Terdapat nyeri telan, anoreksia, konstipasi dapat terjadi karena terlalu lama bedrest.

6. Tulang-Otot-Integumen (B6: Bone)

Terjadi kekakuan otot leher (neck stiffnes) disertai nyeri pada pergerakan, terjadi trismus

7. Reproduksi-Seksual

Umumnya tidak terjadi gangguan pada sistem reproduksi.

II. Diagnoisa Keperawatan

1. Hipertermi b.d proses infeksi

2. Gangguan nutrisi kurang dari kebutuhan tubu b.d intake yang kurang, anoreksia, kesulitan menelan.

3. Perubahan pola istirahat dan tidur bd nyeri, hipertermi

4. Kurang pengetahuan tentang proses penyakit, diet, perawatan dan pengobatan b.d kurangnya
informasi
III. Intervensi

1. Hipertermi b.d proses infeksi

Tujuan : Setelah dilakukan perawatan suhu tubuh menurun

Kriteria hasil :

1. Suhu tubuh dalam batas normal (36,5-37,5)

2. K/U membaik

3. Akral hangat kering merah

4. klien nyaman

Intervensi

1. Pantau tanda-tanda vital tiap 4 jam sekali

R: Untuk mengetahu kedaan klien

2. Kompres air hangat pada pusat panas seperti axilla dan dahi

R: Untuk menurunkan panas

3. anjurkan pada keluarga klien untuk memakaikan pakaian yang tipis dan mudah menyerap keringat

R: Agar klien nyaman

4. kolaborasi dengan dokter dalam pemberian antibiotik dan antipiretik

R: Antibiotik dapat mencegah dan mengantisipasi terjadinya infeksi, antipiretik dapat memblok pusat
panas sehingga panas dapat teratasi.

2. Gangguan nutrisi kurang dari kebutuhan tubu b.d intake yang kurang, anoreksia, kesulitan menelan.

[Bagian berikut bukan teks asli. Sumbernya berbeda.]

(** * PhyloShape: ancestral shape reconstruction

    A shallow embedding of [phyloshape/phylo/src/phylo.py] (class
    [PhyloShape]) and [phyloshape/shape/src/vertex.py] (class [Vertices]),
    with the properties of the reconstruction pipeline stated over it.

    Conventions of the embedding:
    - Python exceptions are values of [PyError]; a computation that may raise
      returns a [Res]; a method of [PhyloShape] is a state transformer that
      keeps the object as it was at the point where the exception was raised;
    - floating point numbers are rationals ([Q]); the arithmetic of the
      initial guess is rounded to binary64 ([fl]) as NumPy does it;
    - NumPy arrays are a shape and the row-major list of their entries;
    - the tree (toytree), the symbolic back end (symengine), the optimiser
      (scipy) and the random generator (numpy.random) are not part of the
      package: they are the fields of [Externals]. *)

From Stdlib Require Import QArith ZArith String List Bool Arith Lia.
From Stdlib Require Import DecimalString Lqa Qround Qpower.
From stdpp Require Import base list.
Import ListNotations.

#[local] Open Scope string_scope.
#[local] Open Scope list_scope.
#[local] Open Scope nat_scope.

(** ** Exceptions and results *)

Inductive PyError : Type :=
| AssertionError (msg : string)
| AttributeError (attr : string)
| IndexError
| KeyError
| TypeError
| ValueError
| ZeroDivisionError
| NotImplementedError
| PyException (msg : string).

(** The message of an [assert] that gives none. *)
Definition no_message : string := EmptyString.

Inductive Res (A : Type) : Type :=
| Ok (a : A)
| Raise (e : PyError).

Arguments Ok {A} a.
Arguments Raise {A} e.

Definition res_bind {A B : Type} (r : Res A) (k : A -> Res B) : Res B :=
  match r with
  | Ok a => k a
  | Raise e => Raise e
  end.

(** A method body: it runs on the object of type [S], may raise, and leaves
    the object as mutated so far. *)
Definition M (S A : Type) : Type := S -> Res A * S.

Definition ret {S A : Type} (a : A) : M S A := fun s => (Ok a, s).

Definition raise {S A : Type} (e : PyError) : M S A := fun s => (Raise e, s).

Definition bind {S A B : Type} (m : M S A) (k : A -> M S B) : M S B :=
  fun s =>
    match m s with
    | (Ok a, s') => k a s'
    | (Raise e, s') => (Raise e, s')
    end.

Definition get {S : Type} : M S S := fun s => (Ok s, s).

Definition modify {S : Type} (f : S -> S) : M S unit := fun s => (Ok tt, f s).

Definition lift_res {S A : Type} (r : Res A) : M S A := fun s => (r, s).

Declare Scope py_scope.
Delimit Scope py_scope with py.
Notation "'do' x <- m ; k" := (bind m (fun x => k))
  (at level 10, x name, m at level 100, k at level 200) : py_scope.
Notation "'do' ' p <- m ; k" := (bind m (fun x => match x with p => k end))
  (at level 10, p pattern, m at level 100, k at level 200) : py_scope.
Notation "'run' m ; k" := (bind m (fun _ => k))
  (at level 10, m at level 100, k at level 200) : py_scope.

Tujuan: Setelah dilakukan perawatan jumlah kalori klien sesuai dengan kebutuhan tubuh

Kriteria hasil :

1. Berat badan stabil


2. Masukan oral meningkat

3. Nafsu makan meningkat

Intervensi

1. Monitor balance intake dan output

2. Beri penjelasan pada klien tentang pentingnya nutrisi untuk kesembuhan

3. Berikan makanan lunak/cair

4. beri makanan dalam porsi sedikit tapi sering

5. Kolaborasi dengan ahli gizi dalam pemberian diet

3. Perubahan pola istirahat dan tidur bd nyeri, hipertermi

Tujuan : Kebutuhan tidur dapat terpenuhi

Kriteria hasil:

1. Tidur kembali normal (7-8 jam / hari)

2. Klien tampak segar

Intervensi:

1. Kaji penyebab gngguan tidur pada klien

2. Ciptakan suasana yang nyaman

3. Berikan posisi yang nyaman pada klien

4. Hindari melakukan tindakan saat klien tidur

4. Kurang pengetahuan tentang proses penyakit, diet, perawatan dan pengobatan b.d kurangnya
informasi

Tujuan : Klien dan keluarga mengerti tentang penyakit

Kriteria hasil:
1. Klien dan keluarga tidak cemas

2. Klien dan keluarga dapat menjawab pertanyaan yg diajukan perawat

Intervensi

1. Beri informasi yang akurat tentang proses pnyakit dan anjurkan klien untuk ikut serta dalam tindakan
perawatan

R: Informasi yang akurat tentang penyakit dan keikutseraat klien dalam perawatan dapat mengurangi
beban pikiran klien

2. Kaji tingkat pengetahuan pasien/ keluarga tentang penyakit

R: Untuk mengetahui sejauh mana pengetahuan klien dfan keluarga

3. Kaji latar belakang dan pendidikan klien.

R: Agar perawat dapat menjelaskan dengan kata-kata yang mudah dipahami oleh klien dan keluarga

4. Gunakan gambar-gambar dalam melakukan penjelasan (bila memungkinkan).

R: Gambar dapat membantu mengimgat penjelasan yang telah diberikan.